> Task to carry out
Say how many lines in the material below hold the word "collaborators", and say nothing else.

Input data Start Marker

(** X20.  What [printJsonObject] prints is read back by
    [parseStringToJson] as the object that was printed: same members,
    same order, flagged valid, with the cursor after the closing brace,
    whatever the declared length beyond that brace and whatever follows
    in memory.  This holds for every object with at least one member whose
    nested objects are not empty, whose arrays hold no arrays (and are not
    empty where [malloc(0)] returns null), whose keys and strings are
    fewer than 64 bytes without double quote, backslash or control
    character, whose booleans are 0 or 1, and whose numbers are written by
    [printf] as plain decimal numbers that [atof] reads back as the same
    number; and it holds when the blocks [malloc] hands out for the
    members hold a null [Next]. *)
Theorem parseStringToJson_of_printed (malloc_Next m : json_member_ptr) :
  malloc_Next = nullptr ->
  m <> nullptr ->
  supportedMembers malloc_zero_is_null m = true ->
  printableList m ->
  exists out,
    printJsonObject modf_fractional printf_d_int32 printf_4lf (mkObject m true) = Ok out
    /\ forall rest size,
         length (text out) - 1 <= size ->
         parseStringToJson atof malloc_zero_is_null malloc_Next (text out ++ rest) size 0
         = Ok (mkObject m true, length (text out) - 1).
Proof.
  intros -> Hm Hsup Hp.
  destruct (proj2 (print_supported modf_fractional printf_d_int32 printf_4lf
                     malloc_zero_is_null) m Hm Hsup) as [s Hs].
  exists (("{" +:+ s +:+ "}") +:+ newline). split.
  - unfold printJsonObject, printJsonMember. cbn [First IsValid negb].
    destruct m as [|k v next]; [contradiction|]. rewrite Hs. reflexivity.
  - intros rest size Hsize.
    pose proof (proj2 printed_text m Hm Hsup Hp [] s eq_refl Hs) as Hmembers.
    cbn [app] in Hmembers.
    pose proof (proj1 (proj2 (json_text_parsed atof malloc_zero_is_null))
                  (text s) m Hmembers Hm Hsup) as Hparsed.
    assert (Hout : text (("{" +:+ s +:+ "}") +:+ newline) ++ rest
                   = [] ++ "{"%char :: text s ++ "}"%char :: "010"%char :: rest).
    { unfold newline.
      repeat (rewrite list_ascii_of_string_app
              || (progress cbn [list_ascii_of_string app])
              || rewrite <- app_assoc).
      reflexivity. }
    assert (Hlen : length (text (("{" +:+ s +:+ "}") +:+ newline)) - 1
                   = 0 + length (@nil ascii) + length (text s) + 2).
    { unfold newline.
      repeat (rewrite list_ascii_of_string_app
              || (progress cbn [list_ascii_of_string app length])
              || rewrite length_app).
      lia. }
    rewrite Hlen in *. unfold parseStringToJson.
    apply (parseLoop_object atof malloc_zero_is_null (text s) m Hparsed _ _ _ 0 []
             ("010"%char :: rest) eq_refl).
    + rewrite Hout. reflexivity.
    + exact Hsize.
    + unfold parseFuel. rewrite Hout.
      repeat (rewrite length_app || (progress cbn [length app])). lia.
Qed.

End ReadBack.

Lemma parseStringToJson_of_printed_witness :
  exists out,
    printJsonObject (fun _ => 0%float) (fun _ => "7") (fun _ => "7")
      (mkObject (Member "k" (JSON_TYPE_ARRAY [JSON_TYPE_NUMBER 7; JSON_TYPE_BOOLEAN 0])
                   (Member "s" (JSON_TYPE_STRING "x y") nullptr)) true) = Ok out
    /\ forall rest size,
         length (list_ascii_of_string out) - 1 <= size ->
         parseStringToJson atofDigits false nullptr (list_ascii_of_string out ++ rest)
           size 0
         = Ok (mkObject (Member "k" (JSON_TYPE_ARRAY [JSON_TYPE_NUMBER 7; JSON_TYPE_BOOLEAN 0])
                           (Member "s" (JSON_TYPE_STRING "x y") nullptr)) true,
               length (list_ascii_of_string out) - 1).
Proof.
  apply (parseStringToJson_of_printed atofDigits false (fun _ => 0%float)
           (fun _ => "7") (fun _ => "7") nullptr).
  - reflexivity.
  - discriminate.
  - reflexivity.
  - cbn. repeat split; try reflexivity.
    exists [], (dq "7"), []. split; [reflexivity|]. split; [left; reflexivity|].
    split; [discriminate|]. split; [reflexivity|]. split; [left; reflexivity|].
    vm_compute. lia.
Defined.

(** ** When the serializer fails *)

Section PrintFaults.
(** * The record control block of the data layer (internal-model.js)

    A shallow embedding of [InternalModel]: the lifecycle transitions with
    their transition-chain cache, event dispatch, the identity and attribute
    setters, materialisation of the facade, unloading and destruction, and
    the two many-array caches.

    The methods are written as state-passing computations over the fields of
    the block.  What a method asks of its collaborators (store, run loop,
    facade, many arrays, promise proxies) is recorded, in order, in the
    [trace] of the block; what the collaborators answer is taken as given.
    An [assert] throws when its condition fails, as in a debug build.  The
    [heimdall] counters are left out. *)

From Stdlib Require Import Ascii String.
From stdpp Require Import base strings list gmap.

Local Open Scope string_scope.
Local Set Warnings "-register-all,-clear-no-such-hyp".

(** ** Outcomes of running code *)

Inductive Err : Type :=
| TypeError
| EmberError (msg : string)
| AssertionFailed (msg : string).

(** A computation over a state [S] returns, throws, or is cut off when its
    loop budget is used up. *)
Inductive Outcome (S A : Type) : Type :=
| Ret (a : A) (s : S)
| Throw (e : Err) (s : S)
| Timeout.
Arguments Ret {S A} a s.
Arguments Throw {S A} e s.
Arguments Timeout {S A}.

Definition M (S A : Type) : Type := S -> Outcome S A.

Definition ret {S A : Type} (a : A) : M S A := fun s => Ret a s.

Definition bind {S A B : Type} (m : M S A) (k : A -> M S B) : M S B :=
  fun s =>
    match m s with
    | Ret a s' => k a s'
    | Throw e s' => Throw e s'
    | Timeout => Timeout
    end.

Definition throw {S A : Type} (e : Err) : M S A := fun s => Throw e s.

Definition gets {S A : Type} (f : S -> A) : M S A := fun s => Ret (f s) s.

Definition modify {S : Type} (f : S -> S) : M S unit := fun s => Ret tt (f s).

(** [assert(msg, cond)] of [@ember/debug]: throws when [cond] is falsy. *)
Definition assert {S : Type} (msg : string) (cond : bool) : M S unit :=
  if cond then ret tt else throw (AssertionFailed msg).

(** Sequencing of effectful steps. *)
Declare Scope js_scope.
Delimit Scope js_scope with js.
Bind Scope js_scope with M.
Notation "x <- m ;; k" := (bind m (fun x => k))
  (at level 100, m at next level, right associativity) : js_scope.
Notation "m ;; k" := (bind m (fun _ => k))
  (at level 100, right associativity) : js_scope.
Local Open Scope js_scope.

(** [list.forEach(f)]. *)
Fixpoint forEach {S A : Type} (l : list A) (f : A -> M S unit) : M S unit :=
  match l with
  | [] => ret tt
  | x :: l' => f x ;; forEach l' f
  end.

(** ** Objects used as maps

    [Object.create(null)] tables keep their keys in insertion order, which is
    the order [Object.keys] walks them in (keys are relationship names, never
    array indices). *)

Fixpoint obj_get {A : Type} (o : list (string * A)) (k : string) : option A :=
  match o with
  | [] => None
  | (k', v) :: o' => if decide (k = k') then Some v else obj_get o' k
  end.

Fixpoint obj_set {A : Type} (k : string) (v : A) (o : list (string * A))
  : list (string * A) :=
  match o with
  | [] => [(k, v)]
  | (k', v') :: o' =>
      if decide (k = k') then (k, v) :: o' else (k', v') :: obj_set k v o'
  end.

Fixpoint obj_delete {A : Type} (k : string) (o : list (string * A))
  : list (string * A) :=
  match o with
  | [] => []
  | (k', v') :: o' =>
      if decide (k = k') then obj_delete k o' else (k', v') :: obj_delete k o'
  end.

(** [Object.keys(o)]: every key once. *)
Definition obj_keys {A : Type} (o : list (string * A)) : list string :=
  remove_dups (map fst o).

(** One string occurring inside another. *)
Definition contains (part whole : string) : Prop :=
  exists before after, whole = before +:+ part +:+ after.

(** ** JavaScript values *)

(** Functions of the state graph are opaque: a value only carries the name
    under which the collaborator knows them. *)
Definition FunId := nat.

(** The two kinds of things the block only holds references to: the state
    objects of the lifecycle graph, and the per-entity storage primitive
    ("model data") of the store. *)
Class Domains : Type := {
  StateId : Type;
  StateId_eq_dec :: EqDecision StateId;
  MD : Type
}.

Section Values.
Context `{Domains}.

(** The values that flow through the control block.  [VRef] is an opaque
    object known by its address, [VObj] a freshly written object literal. *)
Inductive JsVal : Type :=
| VUndef
| VNull
| VBool (b : bool)
| VStr (s : string)
| VFun (f : FunId)
| VState (s : StateId)
| VRef (a : nat)
| VObj (fields : list (string * JsVal)).

(** [!!v] and [if (v)]. *)
Definition truthy (v : JsVal) : bool :=
  match v with
  | VUndef | VNull => false
  | VBool b => b
  | VStr s => negb (bool_decide (s = ""))
  | VFun _ | VState _ | VRef _ | VObj _ => true
  end.

(** [a === b]; two object literals are never the same object. *)
Definition strict_eq (a b : JsVal) : bool :=
  match a, b with
  | VUndef, VUndef => true
  | VNull, VNull => true
  | VBool x, VBool y => bool_decide (x = y)
  | VStr x, VStr y => bool_decide (x = y)
  | VFun x, VFun y => bool_decide (x = y)
  | VState x, VState y => bool_decide (x = y)
  | VRef x, VRef y => bool_decide (x = y)
  | _, _ => false
  end.

(** The string a template literal makes of a state's name. *)
Definition js_to_string (v : JsVal) : string :=
  match v with
  | VUndef => "undefined"
  | VNull => "null"
  | VBool true => "true"
  | VBool false => "false"
  | VStr s => s
  | VFun _ => "function"
  | VState _ | VRef _ | VObj _ => "[object Object]"
  end.

(** [typeof v === 'object' && v !== null]. *)
Definition is_object (v : JsVal) : bool :=
  match v with
  | VState _ | VRef _ | VObj _ => true
  | _ => false
  end.

(** ** The control block

    The facade ([DS.Model] instance) as the block sees it: which object it
    is, and the two flags [destroy] asks it for. *)
Record Record_ : Type := {
  r_id : nat;
  r_isDestroyed : bool;
  r_isDestroying : bool
}.

(** A cached promise proxy; not all of them have a [destroy] method. *)
Record PromiseProxy : Type := {
  p_id : nat;
  p_destroy : bool
}.

(** Calls the block makes on its collaborators (store, run loop, facade,
    many arrays), in the order they are made. *)
Inductive Event : Type :=
| RecordDidChange
| FactoryCreate (r : nat) (createOptions : list (string * JsVal))
| RecordSet (r : nat) (key : string) (v : JsVal)
| RecordDestroy (r : nat)
| RecordNotifyPropertyChange (r : nat) (key : string)
| RecordTrigger (r : nat) (args : list JsVal)
| ManyArrayCreate (m : nat) (key : string)
| ManyArrayDestroy (m : nat)
| ManyArrayRemoveUnloaded (m : nat)
| PromiseDestroy (p : nat)
| Schedule (timer : nat)
| Cancel (timer : option nat)
| RemoveFromIdMap.

(** The fields of an [InternalModel], followed by what the block can see of
    its surroundings: the calls made so far, the next unused object address,
    [run.currentRunLoop] and [Ember.testing]. *)
Record InternalModel : Type := {
  id : JsVal;
  modelName : string;
  currentState : JsVal;
  _record : option Record_;
  _isDestroyed : bool;
  isDestroying : bool;
  _isDematerializing : bool;
  _doNotDestroy : bool;
  _scheduledDestroy : option nat;
  isReloading : bool;
  error : JsVal;
  isError : bool;
  _manyArrayCache : list (string * nat);
  _retainedManyArrayCache : list (string * nat);
  _relationshipPromisesCache : list (string * PromiseProxy);
  _modelData : MD;
  _deferredTriggers : list (list JsVal);
  trace : list Event;
  fresh : nat;
  currentRunLoop : bool;
  testing : bool
}.

Definition set_id (v : JsVal) (c : InternalModel) : InternalModel :=
  {| id := v; modelName := modelName c; currentState := currentState c;
     _record := _record c; _isDestroyed := _isDestroyed c;
     isDestroying := isDestroying c;
     _isDematerializing := _isDematerializing c;
     _doNotDestroy := _doNotDestroy c;
     _scheduledDestroy := _scheduledDestroy c; isReloading := isReloading c;
     error := error c; isError := isError c;
     _manyArrayCache := _manyArrayCache c;
     _retainedManyArrayCache := _retainedManyArrayCache c;
     _relationshipPromisesCache := _relationshipPromisesCache c;
     _modelData := _modelData c; _deferredTriggers := _deferredTriggers c;
     trace := trace c; fresh := fresh c; currentRunLoop := currentRunLoop c;
     testing := testing c |}.

Definition set_currentState (v : JsVal) (c : InternalModel) : InternalModel :=
  {| id := id c; modelName := modelName c; currentState := v;
     _record := _record c; _isDestroyed := _isDestroyed c;
     isDestroying := isDestroying c;
     _isDematerializing := _isDematerializing c;
     _doNotDestroy := _doNotDestroy c;
     _scheduledDestroy := _scheduledDestroy c; isReloading := isReloading c;
     error := error c; isError := isError c;
     _manyArrayCache := _manyArrayCache c;
     _retainedManyArrayCache := _retainedManyArrayCache c;
     _relationshipPromisesCache := _relationshipPromisesCache c;
     _modelData := _modelData c; _deferredTriggers := _deferredTriggers c;
     trace := trace c; fresh := fresh c; currentRunLoop := currentRunLoop c;
     testing := testing c |}.

Definition set__record (v : option Record_) (c : InternalModel) : InternalModel :=
  {| id := id c; modelName := modelName c; currentState := currentState c;
     _record := v; _isDestroyed := _isDestroyed c;
     isDestroying := isDestroying c;
     _isDematerializing := _isDematerializing c;
     _doNotDestroy := _doNotDestroy c;
     _scheduledDestroy := _scheduledDestroy c; isReloading := isReloading c;
     error := error c; isError := isError c;
     _manyArrayCache := _manyArrayCache c;
     _retainedManyArrayCache := _retainedManyArrayCache c;
     _relationshipPromisesCache := _relationshipPromisesCache c;
     _modelData := _modelData c; _deferredTriggers := _deferredTriggers c;
     trace := trace c; fresh := fresh c; currentRunLoop := currentRunLoop c;
     testing := testing c |}.

Definition set__isDestroyed (v : bool) (c : InternalModel) : InternalModel :=
  {| id := id c; modelName := modelName c; currentState := currentState c;
     _record := _record c; _isDestroyed := v; isDestroying := isDestroying c;
     _isDematerializing := _isDematerializing c;
     _doNotDestroy := _doNotDestroy c;
     _scheduledDestroy := _scheduledDestroy c; isReloading := isReloading c;
     error := error c; isError := isError c;
     _manyArrayCache := _manyArrayCache c;
     _retainedManyArrayCache := _retainedManyArrayCache c;
     _relationshipPromisesCache := _relationshipPromisesCache c;
     _modelData := _modelData c; _deferredTriggers := _deferredTriggers c;
     trace := trace c; fresh := fresh c; currentRunLoop := currentRunLoop c;
     testing := testing c |}.

Definition set_isDestroying (v : bool) (c : InternalModel) : InternalModel :=
  {| id := id c; modelName := modelName c; currentState := currentState c;
     _record := _record c; _isDestroyed := _isDestroyed c; isDestroying := v;
     _isDematerializing := _isDematerializing c;
     _doNotDestroy := _doNotDestroy c;
     _scheduledDestroy := _scheduledDestroy c; isReloading := isReloading c;
     error := error c; isError := isError c;
     _manyArrayCache := _manyArrayCache c;
     _retainedManyArrayCache := _retainedManyArrayCache c;
     _relationshipPromisesCache := _relationshipPromisesCache c;
     _modelData := _modelData c; _deferredTriggers := _deferredTriggers c;
     trace := trace c; fresh := fresh c; currentRunLoop := currentRunLoop c;
     testing := testing c |}.

Definition set__isDematerializing (v : bool) (c : InternalModel) : InternalModel :=
  {| id := id c; modelName := modelName c; currentState := currentState c;
     _record := _record c; _isDestroyed := _isDestroyed c;
     isDestroying := isDestroying c; _isDematerializing := v;
     _doNotDestroy := _doNotDestroy c;
     _scheduledDestroy := _scheduledDestroy c; isReloading := isReloading c;
     error := error c; isError := isError c;
     _manyArrayCache := _manyArrayCache c;
     _retainedManyArrayCache := _retainedManyArrayCache c;
     _relationshipPromisesCache := _relationshipPromisesCache c;
     _modelData := _modelData c; _deferredTriggers := _deferredTriggers c;
     trace := trace c; fresh := fresh c; currentRunLoop := currentRunLoop c;
     testing := testing c |}.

Input data End Marker

> Solution for this task
3